Sebastian Kreft seems to have executed a search that came to the same conclusion as Anders (typeguards are one-argument functions), but he is pushing for a way to define a typeguard as a method that guards `self`, e.g. `if query.empty(): ...`. I'm not sure how to address this without adopting David's idea except to propose that if `self` is the *only* argument the typeguard applies to `self`. But that's pretty ad-hoc and ugly. (Note that the TS equivalent would have to involve `this`, which is not explicit in TS, so apparently in TS there's no great need for this.)

So in the end David's suggestion of using PEP 637 keyword indexing could be adopted if in the future the need for this use case becomes overwhelming. (It's interesting that PEP 637 seems so popular in typing-sig -- it's needed for variadic generics as well. :-)
 

2. The discussions in the "Rejected Ideas" section of this PEP need some more
   elaboration IMHO:

2.1. §"Decorator Syntax":
> The use of a decorator was considered for defining type guards.

Here, it would be useful to show an example of what the proposed decorator
syntax was. Presumably you're referring to the syntax from PEP 586
§"Interactions with narrowing" and Ivan's comment:

    from typing import *

    @overload
    def is_int_like(x: Union[int, List[int]]) -> Literal[True]: ...
    @overload
    def is_int_like(x: object) -> bool: ...
    def is_int_like(x): ...

    def foo(scalar: Union[int, str]) -> None:
        if is_int_like(scalar):
            scalar += 3          # type of 'scalar' should be narrowed to 'int'
        else:
            scalar += "foo"      # type of 'scalar' should be narrowed to 'str'

I don't think it was that. The PEP 586 example doesn't actually work, and can't work without changing the specification of @overload.

The idea was probably something like this:
```
@typeguard(Union[int, List[int]])
def is_int_like(x: object) -> bool:
    >implementation>
```
This is inferior because it requires runtime evaluation of the type in the decorator, which would constrain forward references.

Definitely worth elaborating.
 
2.2. §"Enforcing Strict Narrowing":
> Strict type narrowing enforcement was considered, but this eliminates
> numerous valuable use cases for this functionality.

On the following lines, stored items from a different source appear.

Lemma calmly_bind {A B} P (x : EX Mn A) Q (k : A -> EX Mn B) T :
  calmly P x Q -> (forall a, calmly (Q a) (k a) T) -> calmly P (x ≫= k) T.
Proof.
  intros Hx Hk m Ha Hm. destruct (Hx m Ha Hm) as (a & r & E1 & H1 & H2). unfold mbind, EX_bind. rewrite E1.
  assert (Em : m_db (m <| m_db := r |>) = r) by by destruct m.
  destruct (Hk a (m <| m_db := r |>)) as (b & r' & E2 & H3 & H4); [by rewrite Em..|]. exists b, r'. rewrite E2.
  split; [by destruct m|done].
Qed.
Lemma calmly_sql P f (Q : Db -> Prop) : (forall d, P d -> exists d', f d = Some d' /\ Q d') ->
  calmly P (sql f) (fun _ => Q).
Proof.
  intros Hf m Ha Hm. destruct (Hf _ Hm) as (d' & Ed & HQ). unfold sql. rewrite call_answered by done.
  rewrite Ed. cbn. by exists tt, (mk_remote d' []).
Qed.
Lemma calmly_ret {A} (a : A) (Q : A -> Db -> Prop) : calmly (Q a) (mret a) Q.
Proof. intros m Ha Hm. exists a, (m_db m). split; [by destruct m|done]. Qed.

Lemma accepted l s d : (forall x, x ∈ l -> x ∈ slots) -> s ∈ slots -> sr_slotIndex s ∉ map sr_slotIndex l ->
  inserted l d -> is_Some (db_insert (inv_row uid s) (working d)).
Proof.
  intros Hl Hs Hn (_ & base & _ & _ & H). apply Haccepts; [done|]. intros r' Hr' Hu. rewrite H in Hr'. cbn.
  apply elem_of_app in Hr' as [Hr'|Hr'].
  - intros Heq. apply list_elem_of_fmap in Hr' as (x & -> & Hx). apply Hn. rewrite <- Heq. cbn.
    by apply (list_elem_of_fmap_2 sr_slotIndex).
  - apply elem_of_filter_bool in Hr' as [Ho _]. unfold untouched in Ho. rewrite Hu, Z.eqb_refl in Ho. cbn in Ho.
    apply negb_true_iff, Z.leb_gt in Ho. rewrite Forall_forall in Hslots. specialize (Hslots s Hs). lia.
Qed.

Lemma inserts_calmly l k : l ++ k = slots ->
  calmly (inserted l) (ex_for k (fun row => sql_insert (inv_row uid row))) (fun _ => inserted slots).
Proof.
  revert l. induction k as [|s k IH]; intros l Hlk; cbn [ex_for].
  - rewrite app_nil_r in Hlk. subst l. apply (calmly_ret tt (fun _ => inserted slots)).
  - apply (calmly_bind _ _ (fun _ => inserted (l ++ [s]))).
    + apply calmly_sql. intros d Hd. destruct (accepted l s d) as [w Hw]; try done.
      * intros x Hx. rewrite <- Hlk, elem_of_app. by left.
      * rewrite <- Hlk, elem_of_app. right. by left.
      * rewrite <- Hlk, map_app in Hdistinct. apply NoDup_app in Hdistinct as (_ & Hd2 & _).
        intros Hin. apply (Hd2 _ Hin). by left.
      * rewrite Hw, (proj1 Hd). cbn. eexists. split; [done|]. by apply insert_ok.
    + intros []. apply IH. by rewrite <- app_assoc.
Qed.

Lemma transaction_calmly :
  calmly (fun d => mid d /\ autocommit d = true) (transaction uid slots) (fun ok d => ok = true /\ done_db d /\ autocommit d = true).
Proof.
  unfold transaction. apply (calmly_bind _ _ (fun _ => opened)).
  { apply calmly_sql. intros d [Hd _]. eexists. split; [done|]. by apply begin_ok. }
  intros []. apply (calmly_bind _ _ (fun _ => inserted [])).
  { apply calmly_sql. intros d (Ha & Hm). rewrite Ha. eexists. split; [done|]. by apply delete_ok. }
  intros []. apply (calmly_bind _ _ (fun _ => inserted slots)); [by apply inserts_calmly|].
  intros []. apply (calmly_bind _ _ (fun _ => done_db)).
  { apply calmly_sql. intros d Hd. eexists. split; [done|]. by apply (commit_ok d). }
  intros []. apply (calmly_bind _ _ (fun _ d => done_db d /\ autocommit d = true)).
  { apply calmly_sql. intros d (base & Hb & H1 & H2). eexists. split; [done|]. split; [by exists base|done]. }
  intros []. intros m Ha [H1 H2]. exists true, (m_db m). split; [by destruct m|done].
Qed.

Lemma Get_calmly : calmly (fun d => mid d /\ autocommit d = true) Get (fun ok d => ok = true /\ mid d /\ autocommit d = true).
Proof.
  intros m Ha [H1 H2]. unfold Get, catch_sql, catch, mbind, EX_bind, exget, probe. destruct (connected (r_data (m_db m))).
  - rewrite Ha. exists true, (mk_remote (r_data (m_db m)) []). by split_and!.
  - unfold setSchema, sql, drop_connection, exmod, mret, EX_ret. cbn. unfold call. cbn. rewrite Ha. cbn.
    exists true, (mk_remote (new_session ((r_data (m_db m)) <| connected := false |>)) []). split_and!; try done. cbn. by apply mid_session.
Qed.
Lemma attempts_calmly n : 0 <= uid ->
  calmly (fun d => mid d /\ autocommit d = true) (attempts (S n) uid slots)
    (fun ok d => ok = true /\ done_db d /\ autocommit d = true).
Proof.
  intros Hu. cbn [attempts]. unfold ApplyInventoryToDb. rewrite (proj2 (Z.ltb_ge _ _) Hu).
  apply (calmly_bind _ _ (fun ok d => ok = true /\ done_db d /\ autocommit d = true)).
  - apply (calmly_bind _ _ _ _ _ Get_calmly). intros ok m Ha (-> & Hm). cbn [negb]. destruct (transaction_calmly m Ha Hm) as (a & r & Et & Hr).
    exists a, r. split; [|done]. unfold catch_sql, catch. by rewrite Et.
  - intros ok m Ha (-> & Hm). by apply (calmly_ret true (fun ok d => ok = true /\ done_db d /\ autocommit d = true)).
Qed.
End one.
End transactions.

Section theorems.
Context {R : Redis} {M : Mysql} {E : MainEnv} {LR : RedisLaws R} {LM : MysqlLaws M}.

(** The handle answers whatever the driver does: with a connection it holds, or with none;
    what was committed stays. *)
Theorem Get_total (m : Main R M) : exists ok r, Get m = (inr ok, m <| m_db := r |>) /\
  connected (r_data r) = ok /\ committed (r_data r) = committed (r_data (m_db m)).
Proof.
  assert (H : dbtriple (fun d => committed d = committed (r_data (m_db m))) Get
    (fun ok d => connected d = ok /\ committed d = committed (r_data (m_db m))) (fun _ => False)).
  { unfold Get. set (P := fun d : Database db_state => committed d = committed (r_data (m_db m))).
    set (T := fun (ok : bool) d => connected d = ok /\ P d).
    assert (Hset : forall c, dbtriple (T c) setSchema (fun _ => T c) P)
      by (intros c; apply dbtriple_sql; [by intros d [_ H]|]; intros d d' [H1 H2] [= <-]; by split).
    assert (Hret : forall b X, dbtriple (T b) (mret b) T X) by (intros b X; apply (dbtriple_ret b T)).
    assert (Hdrop : forall X, dbtriple P drop_connection (fun _ => T false) X) by (intros X m0 H0; by split_and!).
    apply (dbtriple_catch _ _ _ _ P).
    - apply (dbtriple_bind _ _ (fun b d => T b d)); [by intros m0 H0; destruct m0|]. intros conn.
      apply (dbtriple_bind _ _ (fun b d => if b : bool then T true d else P d)).
      { destruct conn; [|intros m0 [H0 H1]; by destruct m0]. intros m0 [H0 H1]. unfold probe.
        destruct (r_answers (m_db m0)) as [|[] l]; by split_and!. }
      intros []; [apply Hret|]. apply (dbtriple_bind _ _ (fun b d => if b : bool then T true d else P d)).
      { destruct conn; [|intros m0 H0; by destruct m0]. intros m0 H0. unfold probe. destruct (r_answers (m_db m0)) as [|[] l]; by split_and!. }
      intros []; [apply (dbtriple_bind _ _ (fun _ => T true)); [done|]; intros []; apply Hret|].
      apply (dbtriple_bind _ _ (fun _ => T false)); [apply Hdrop|]. intros []. apply (dbtriple_bind _ _ (fun _ => T true)).
      { apply dbtriple_sql; [by intros d [_ H]|]. intros d d' [_ H] [= <-]. by split. }
      intros []. apply (dbtriple_bind _ _ (fun _ => T true)); [done|]. intros []. apply Hret.
    - apply (dbtriple_bind _ _ (fun _ => T false)); [apply Hdrop|]. intros []. apply Hret. }
  specialize (H m eq_refl). destruct (Get m) as [[e|ok] m']; destruct H as [Hm H]; [by destruct H|]. exists ok, (m_db m').
  by rewrite <- Hm.
Qed.

(** A departure from a session that holds [held] beside what is committed. *)
Lemma departure_mid uid slots old held (m : Main R M) :
  0 <= uid -> Forall (fun s => INVENTORY_SLOT_INDEX_BEGIN <= sr_slotIndex s) slots ->
  mid uid slots old held (r_data (m_db m)) ->
  let '(o, m') := Execute_NotifyPlayerLeft uid slots m in o = inr tt /\ mid uid slots old held (r_data (m_db m')).
Proof.
  intros Hu Hs Hm. unfold Execute_NotifyPlayerLeft, mbind, EX_bind.
  pose proof (attempts_triple uid slots old held Hs DB_RETRY_COUNT Hu m Hm) as H.
  destruct (attempts DB_RETRY_COUNT uid slots m) as [[e|ok] m1]; [by destruct H as (_ & _ & [])|].
  destruct H as (_ & [H _]). unfold catch_redis, catch, redis_del, redis.
  destruct (call RedisError _ (m_redis m1)) as [o r] eqn:Ec. apply call_data in Ec.
  destruct o as [e|[]]; [destruct Ec as [-> _]|]; by split.
Qed.
Lemma mid_start uid slots (d : Database db_state) : mid uid slots (db_rows (committed d)) (db_rows (working d)) d.
Proof. exists (db_rows (working d)). split; [by right|]. split; [by left|]. unfold same_outside. reflexivity. Qed.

I don't actually know what this is talking about.

Presumably this is about whether the type T in TypeGuard[T] must be a subtype of the argument type. (The PEP mentions a reason why this is a bad idea: container types that are invariant.) Sebastian Kreft pointed out that allowing non-strict narrowing by default might cause false negatives for some obvious nonsense (e.g. `def f(a: int) -> TypeGuard[str]`). As a remedy, the type checker could either double check that the types have some overlap (e.g. their join isn't `object`); or (Sebastian's proposal) we could require passing an extra flag to allow non-strict narrowing. I'll let Eric choose here; I'd be okay with either (though probably the ergonomics of the implicit form are slightly better).

Again the PEP could use some more words on this topic.

Per Sebastian Kreft's suggestion, the PEP could also use some words comparing the proposal to TypeScript.

Sebastian Kreft had something about negative type guards (the problem that you can't be sure that the target is *not* of the given type if the assertion fails). I would like to give up on this and proceed as the PEP proposes.


Another Sebastian (Rittau) asked about "type assertions" which raise an exception instead of returning False. I wonder if that couldn't be handled by writing an explicit assert statement, e.g.
```
def f(x: Tuple[str, ...]):
    assert is_two_element_tuple(x)
    # Now x has type Tuple[T, T]
```
Maybe if the typeguard function raises a more user-friendly exception, it could still be declared as a TypeGuard, and the assert would just exist to help the type checker?


Conclusion: There are some loose ends, but I will sponsor this PEP and likely approve it after only minor updates. Eric, please use PEP number 647.